* _Instructions for the task_: Go to the line containing "rewrite (spaces_app b0)" in the records below and retype from there through the final line, exactly.

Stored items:

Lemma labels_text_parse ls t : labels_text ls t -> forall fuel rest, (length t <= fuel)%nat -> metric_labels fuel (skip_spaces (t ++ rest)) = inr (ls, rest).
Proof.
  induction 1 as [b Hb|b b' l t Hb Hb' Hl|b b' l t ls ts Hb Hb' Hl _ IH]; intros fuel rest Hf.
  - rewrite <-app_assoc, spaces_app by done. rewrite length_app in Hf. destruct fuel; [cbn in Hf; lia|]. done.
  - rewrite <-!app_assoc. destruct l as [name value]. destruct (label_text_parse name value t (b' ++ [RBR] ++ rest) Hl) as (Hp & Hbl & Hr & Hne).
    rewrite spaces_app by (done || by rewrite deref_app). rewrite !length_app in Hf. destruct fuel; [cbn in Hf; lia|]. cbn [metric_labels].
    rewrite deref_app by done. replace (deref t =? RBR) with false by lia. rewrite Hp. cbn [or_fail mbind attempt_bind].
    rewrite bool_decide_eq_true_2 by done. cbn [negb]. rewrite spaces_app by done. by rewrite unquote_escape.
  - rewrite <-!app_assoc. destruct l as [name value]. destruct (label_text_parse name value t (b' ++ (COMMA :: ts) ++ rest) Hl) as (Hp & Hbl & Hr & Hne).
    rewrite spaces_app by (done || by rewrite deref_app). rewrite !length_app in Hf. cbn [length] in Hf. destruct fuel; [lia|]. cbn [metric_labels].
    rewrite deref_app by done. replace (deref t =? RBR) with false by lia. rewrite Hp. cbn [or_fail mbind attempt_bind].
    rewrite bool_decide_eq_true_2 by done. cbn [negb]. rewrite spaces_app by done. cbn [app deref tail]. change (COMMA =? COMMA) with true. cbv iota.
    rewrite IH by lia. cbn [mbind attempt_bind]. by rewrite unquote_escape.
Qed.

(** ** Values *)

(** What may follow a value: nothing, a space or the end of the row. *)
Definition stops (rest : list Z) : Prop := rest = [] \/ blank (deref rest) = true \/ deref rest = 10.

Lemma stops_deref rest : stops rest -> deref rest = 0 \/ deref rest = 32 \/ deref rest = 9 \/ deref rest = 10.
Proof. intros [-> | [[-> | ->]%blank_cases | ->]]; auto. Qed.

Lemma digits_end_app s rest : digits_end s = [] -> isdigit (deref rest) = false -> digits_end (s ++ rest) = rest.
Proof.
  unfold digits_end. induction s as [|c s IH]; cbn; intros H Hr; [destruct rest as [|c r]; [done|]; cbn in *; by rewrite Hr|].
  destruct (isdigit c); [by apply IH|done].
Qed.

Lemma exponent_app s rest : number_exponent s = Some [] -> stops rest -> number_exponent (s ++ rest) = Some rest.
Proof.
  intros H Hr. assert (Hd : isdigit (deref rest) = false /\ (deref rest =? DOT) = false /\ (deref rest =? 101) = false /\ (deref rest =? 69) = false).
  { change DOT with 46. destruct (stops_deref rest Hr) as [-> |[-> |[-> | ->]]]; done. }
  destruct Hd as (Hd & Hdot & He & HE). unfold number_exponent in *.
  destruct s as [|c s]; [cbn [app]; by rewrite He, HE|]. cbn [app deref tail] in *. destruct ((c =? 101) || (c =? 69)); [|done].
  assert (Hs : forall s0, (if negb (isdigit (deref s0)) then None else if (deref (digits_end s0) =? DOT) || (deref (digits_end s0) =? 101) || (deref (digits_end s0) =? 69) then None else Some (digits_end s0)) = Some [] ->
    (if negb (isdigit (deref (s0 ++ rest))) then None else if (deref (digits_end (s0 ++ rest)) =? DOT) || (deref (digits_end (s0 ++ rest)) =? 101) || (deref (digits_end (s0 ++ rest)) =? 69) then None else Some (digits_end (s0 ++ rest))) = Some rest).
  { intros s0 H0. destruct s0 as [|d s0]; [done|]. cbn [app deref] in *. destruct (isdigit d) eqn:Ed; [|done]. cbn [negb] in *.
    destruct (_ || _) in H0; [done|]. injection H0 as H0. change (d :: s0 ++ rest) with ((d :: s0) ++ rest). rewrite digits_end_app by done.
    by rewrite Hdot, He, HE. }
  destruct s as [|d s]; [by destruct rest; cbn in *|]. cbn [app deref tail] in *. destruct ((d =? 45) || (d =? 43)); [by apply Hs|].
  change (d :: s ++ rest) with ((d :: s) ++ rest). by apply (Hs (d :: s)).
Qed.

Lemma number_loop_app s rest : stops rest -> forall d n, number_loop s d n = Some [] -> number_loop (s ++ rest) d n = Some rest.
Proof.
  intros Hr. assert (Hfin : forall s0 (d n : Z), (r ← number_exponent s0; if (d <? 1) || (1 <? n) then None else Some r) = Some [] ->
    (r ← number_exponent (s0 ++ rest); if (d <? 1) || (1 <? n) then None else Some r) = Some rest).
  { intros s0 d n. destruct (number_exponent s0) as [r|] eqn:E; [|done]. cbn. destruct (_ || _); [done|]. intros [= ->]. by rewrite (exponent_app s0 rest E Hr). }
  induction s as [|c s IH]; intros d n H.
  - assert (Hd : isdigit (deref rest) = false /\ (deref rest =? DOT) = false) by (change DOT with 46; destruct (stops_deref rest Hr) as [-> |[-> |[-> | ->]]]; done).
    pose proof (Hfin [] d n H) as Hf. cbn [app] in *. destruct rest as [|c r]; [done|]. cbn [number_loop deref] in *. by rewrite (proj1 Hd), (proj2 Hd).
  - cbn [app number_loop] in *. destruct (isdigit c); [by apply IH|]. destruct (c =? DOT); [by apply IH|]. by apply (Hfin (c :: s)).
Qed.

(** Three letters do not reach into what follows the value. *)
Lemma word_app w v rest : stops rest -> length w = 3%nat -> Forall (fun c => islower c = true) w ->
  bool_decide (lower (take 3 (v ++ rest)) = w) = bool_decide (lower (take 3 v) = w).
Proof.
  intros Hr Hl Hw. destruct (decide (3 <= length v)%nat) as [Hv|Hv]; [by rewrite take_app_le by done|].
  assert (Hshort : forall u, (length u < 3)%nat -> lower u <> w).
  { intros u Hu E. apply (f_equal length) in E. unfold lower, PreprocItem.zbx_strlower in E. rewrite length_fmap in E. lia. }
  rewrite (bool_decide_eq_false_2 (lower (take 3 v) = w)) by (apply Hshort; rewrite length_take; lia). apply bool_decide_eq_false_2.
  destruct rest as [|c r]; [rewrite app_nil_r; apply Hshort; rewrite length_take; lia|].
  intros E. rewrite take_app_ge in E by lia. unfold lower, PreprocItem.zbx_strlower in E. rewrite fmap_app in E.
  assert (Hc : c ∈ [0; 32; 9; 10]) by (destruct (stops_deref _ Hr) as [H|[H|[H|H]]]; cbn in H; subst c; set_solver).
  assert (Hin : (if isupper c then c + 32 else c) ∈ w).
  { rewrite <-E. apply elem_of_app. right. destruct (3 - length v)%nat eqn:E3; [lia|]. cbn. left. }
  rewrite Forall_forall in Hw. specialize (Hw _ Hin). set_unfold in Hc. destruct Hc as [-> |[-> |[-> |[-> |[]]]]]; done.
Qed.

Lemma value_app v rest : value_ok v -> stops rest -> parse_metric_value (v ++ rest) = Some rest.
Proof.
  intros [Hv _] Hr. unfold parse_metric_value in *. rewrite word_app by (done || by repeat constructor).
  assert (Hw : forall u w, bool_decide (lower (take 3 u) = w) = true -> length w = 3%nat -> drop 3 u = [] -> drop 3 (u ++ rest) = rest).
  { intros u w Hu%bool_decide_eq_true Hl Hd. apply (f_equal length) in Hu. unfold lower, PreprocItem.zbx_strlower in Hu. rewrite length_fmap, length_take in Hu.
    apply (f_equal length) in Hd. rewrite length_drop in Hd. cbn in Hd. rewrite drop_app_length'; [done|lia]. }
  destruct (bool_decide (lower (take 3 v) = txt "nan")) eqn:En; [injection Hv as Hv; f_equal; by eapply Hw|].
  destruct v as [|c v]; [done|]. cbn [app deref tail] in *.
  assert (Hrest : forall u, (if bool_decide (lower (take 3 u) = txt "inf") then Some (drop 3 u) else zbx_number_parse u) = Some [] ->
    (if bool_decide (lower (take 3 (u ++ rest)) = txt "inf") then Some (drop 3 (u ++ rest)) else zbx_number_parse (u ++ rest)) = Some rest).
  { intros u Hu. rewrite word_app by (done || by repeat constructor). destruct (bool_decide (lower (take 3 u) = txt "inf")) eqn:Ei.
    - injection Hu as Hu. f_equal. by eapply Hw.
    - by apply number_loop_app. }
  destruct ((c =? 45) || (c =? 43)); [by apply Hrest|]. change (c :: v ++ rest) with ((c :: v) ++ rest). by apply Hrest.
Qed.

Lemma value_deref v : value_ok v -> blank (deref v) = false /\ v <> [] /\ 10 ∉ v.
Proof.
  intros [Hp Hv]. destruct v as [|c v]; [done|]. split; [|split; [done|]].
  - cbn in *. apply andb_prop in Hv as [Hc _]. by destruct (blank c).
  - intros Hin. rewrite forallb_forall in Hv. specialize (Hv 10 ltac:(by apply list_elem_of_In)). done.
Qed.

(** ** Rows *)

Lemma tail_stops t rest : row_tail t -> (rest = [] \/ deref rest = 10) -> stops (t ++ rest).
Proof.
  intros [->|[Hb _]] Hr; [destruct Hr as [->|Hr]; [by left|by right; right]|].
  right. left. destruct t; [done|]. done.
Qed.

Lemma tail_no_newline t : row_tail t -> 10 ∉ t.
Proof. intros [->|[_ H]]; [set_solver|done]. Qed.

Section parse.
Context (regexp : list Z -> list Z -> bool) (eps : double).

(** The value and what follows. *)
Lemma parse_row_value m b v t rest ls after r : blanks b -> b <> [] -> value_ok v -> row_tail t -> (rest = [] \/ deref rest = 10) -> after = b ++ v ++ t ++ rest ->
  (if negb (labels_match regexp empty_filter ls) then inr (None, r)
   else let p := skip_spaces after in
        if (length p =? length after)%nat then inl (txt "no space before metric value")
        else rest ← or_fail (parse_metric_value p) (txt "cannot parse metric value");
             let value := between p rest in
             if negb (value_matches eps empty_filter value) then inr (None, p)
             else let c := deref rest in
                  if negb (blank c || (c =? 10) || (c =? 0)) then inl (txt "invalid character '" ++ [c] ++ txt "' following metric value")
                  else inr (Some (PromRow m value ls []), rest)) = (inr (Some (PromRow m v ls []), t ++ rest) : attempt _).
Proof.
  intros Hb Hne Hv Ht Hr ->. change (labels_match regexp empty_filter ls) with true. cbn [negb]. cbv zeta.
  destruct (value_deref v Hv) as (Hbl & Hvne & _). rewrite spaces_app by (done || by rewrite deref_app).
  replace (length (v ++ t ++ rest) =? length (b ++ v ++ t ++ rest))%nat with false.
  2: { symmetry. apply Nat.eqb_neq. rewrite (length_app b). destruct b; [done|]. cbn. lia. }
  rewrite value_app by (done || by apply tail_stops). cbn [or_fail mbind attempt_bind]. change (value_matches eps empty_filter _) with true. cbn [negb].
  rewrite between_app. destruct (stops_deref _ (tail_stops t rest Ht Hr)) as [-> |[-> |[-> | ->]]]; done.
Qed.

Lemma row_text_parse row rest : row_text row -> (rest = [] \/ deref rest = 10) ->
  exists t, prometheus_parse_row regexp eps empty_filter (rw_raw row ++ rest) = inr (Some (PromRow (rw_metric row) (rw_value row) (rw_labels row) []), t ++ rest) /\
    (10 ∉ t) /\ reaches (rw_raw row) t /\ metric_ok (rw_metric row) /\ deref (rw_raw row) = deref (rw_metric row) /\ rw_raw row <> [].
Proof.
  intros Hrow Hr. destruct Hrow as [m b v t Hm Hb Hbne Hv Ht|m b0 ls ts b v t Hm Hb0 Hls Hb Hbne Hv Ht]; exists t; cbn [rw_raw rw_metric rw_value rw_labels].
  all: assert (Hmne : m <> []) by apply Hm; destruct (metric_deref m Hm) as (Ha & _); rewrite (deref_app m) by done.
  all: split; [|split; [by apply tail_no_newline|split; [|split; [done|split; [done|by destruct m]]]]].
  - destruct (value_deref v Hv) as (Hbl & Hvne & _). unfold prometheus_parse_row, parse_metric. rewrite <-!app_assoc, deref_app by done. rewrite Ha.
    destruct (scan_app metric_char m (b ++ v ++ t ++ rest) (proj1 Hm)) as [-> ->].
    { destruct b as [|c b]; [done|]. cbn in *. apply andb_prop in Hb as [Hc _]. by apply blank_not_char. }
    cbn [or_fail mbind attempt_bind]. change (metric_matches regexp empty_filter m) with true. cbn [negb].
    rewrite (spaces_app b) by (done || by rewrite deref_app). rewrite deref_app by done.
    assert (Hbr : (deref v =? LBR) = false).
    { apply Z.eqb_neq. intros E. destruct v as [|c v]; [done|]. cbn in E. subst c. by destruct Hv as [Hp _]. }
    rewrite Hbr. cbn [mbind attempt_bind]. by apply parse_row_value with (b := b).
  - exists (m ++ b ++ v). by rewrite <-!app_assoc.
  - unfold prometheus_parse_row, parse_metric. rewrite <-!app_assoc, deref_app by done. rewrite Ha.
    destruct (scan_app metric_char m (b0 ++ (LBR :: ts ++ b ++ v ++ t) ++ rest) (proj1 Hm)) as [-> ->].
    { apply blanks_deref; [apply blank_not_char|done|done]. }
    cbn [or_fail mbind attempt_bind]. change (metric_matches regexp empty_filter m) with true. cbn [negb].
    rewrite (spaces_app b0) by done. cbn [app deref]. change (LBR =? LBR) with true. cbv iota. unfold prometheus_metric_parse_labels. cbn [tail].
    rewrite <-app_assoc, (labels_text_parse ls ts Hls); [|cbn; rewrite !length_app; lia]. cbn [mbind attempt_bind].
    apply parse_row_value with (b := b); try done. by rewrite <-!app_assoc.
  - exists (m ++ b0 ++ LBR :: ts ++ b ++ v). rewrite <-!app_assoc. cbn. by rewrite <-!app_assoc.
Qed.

* _Solution to this problem_:
    rewrite (spaces_app b0) by done. cbn [app deref]. change (LBR =? LBR) with true. cbv iota. unfold prometheus_metric_parse_labels. cbn [tail].
    rewrite <-app_assoc, (labels_text_parse ls ts Hls); [|cbn; rewrite !length_app; lia]. cbn [mbind attempt_bind].
    apply parse_row_value with (b := b); try done. by rewrite <-!app_assoc.
  - exists (m ++ b0 ++ LBR :: ts ++ b ++ v). rewrite <-!app_assoc. cbn. by rewrite <-!app_assoc.
Qed.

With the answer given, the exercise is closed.